### Assignment
Your answer should consist of each line from the data below that contains "Inductive".

[[ Dataset entries open ]]

(** * Kalshi dashboard: the event pipeline of [kalshi_client.py]

    A shallow embedding of [KalshiClient.get_top_events_by_category] and
    [KalshiClient.get_price_change_24h]: category classification, grouping of
    an event's active markets into options, probability derivation, the
    optional 24h price-change enrichment, sorting and truncation.

    Conventions.
    - Python [int] is [Z]; Python [float] is an IEEE 754 binary64 value,
      [spec_float] with [prec = 53] and [emax = 1024].
    - Python [str] is [string], read as ASCII text: [lower] changes the
      letters A-Z only.
    - A JSON object received from the API is a record whose fields are
      [option]s: [None] is a missing key.
    - Code that can raise returns a [result]; the network is an oracle that
      answers a request knowing the requests made before it, and the code
      that talks to it threads the list of requests made so far. *)

From Stdlib Require Import ZArith List String Ascii Bool Lia Permutation Sorted.
From Stdlib Require Import Floats.SpecFloat.
From stdpp Require Import gmap strings list.
Import ListNotations.
Open Scope string_scope.
Open Scope list_scope.
Open Scope Z_scope.

(* ===================================================================== *)
(** * Python built-ins used by the pipeline                               *)
(* ===================================================================== *)

Module Py.

(** ** Exceptions and results *)

Inductive exn : Type :=
  | ValueError
  | TypeError
  | OverflowError
  | AttributeError
  | RequestException.

Inductive result (A : Type) : Type :=
  | Ok (a : A)
  | Raise (e : exn).
Arguments Ok {A} a.
Arguments Raise {A} e.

[[ Dataset entries closed ]]

### Expected answer
Inductive exn : Type :=
Inductive result (A : Type) : Type :=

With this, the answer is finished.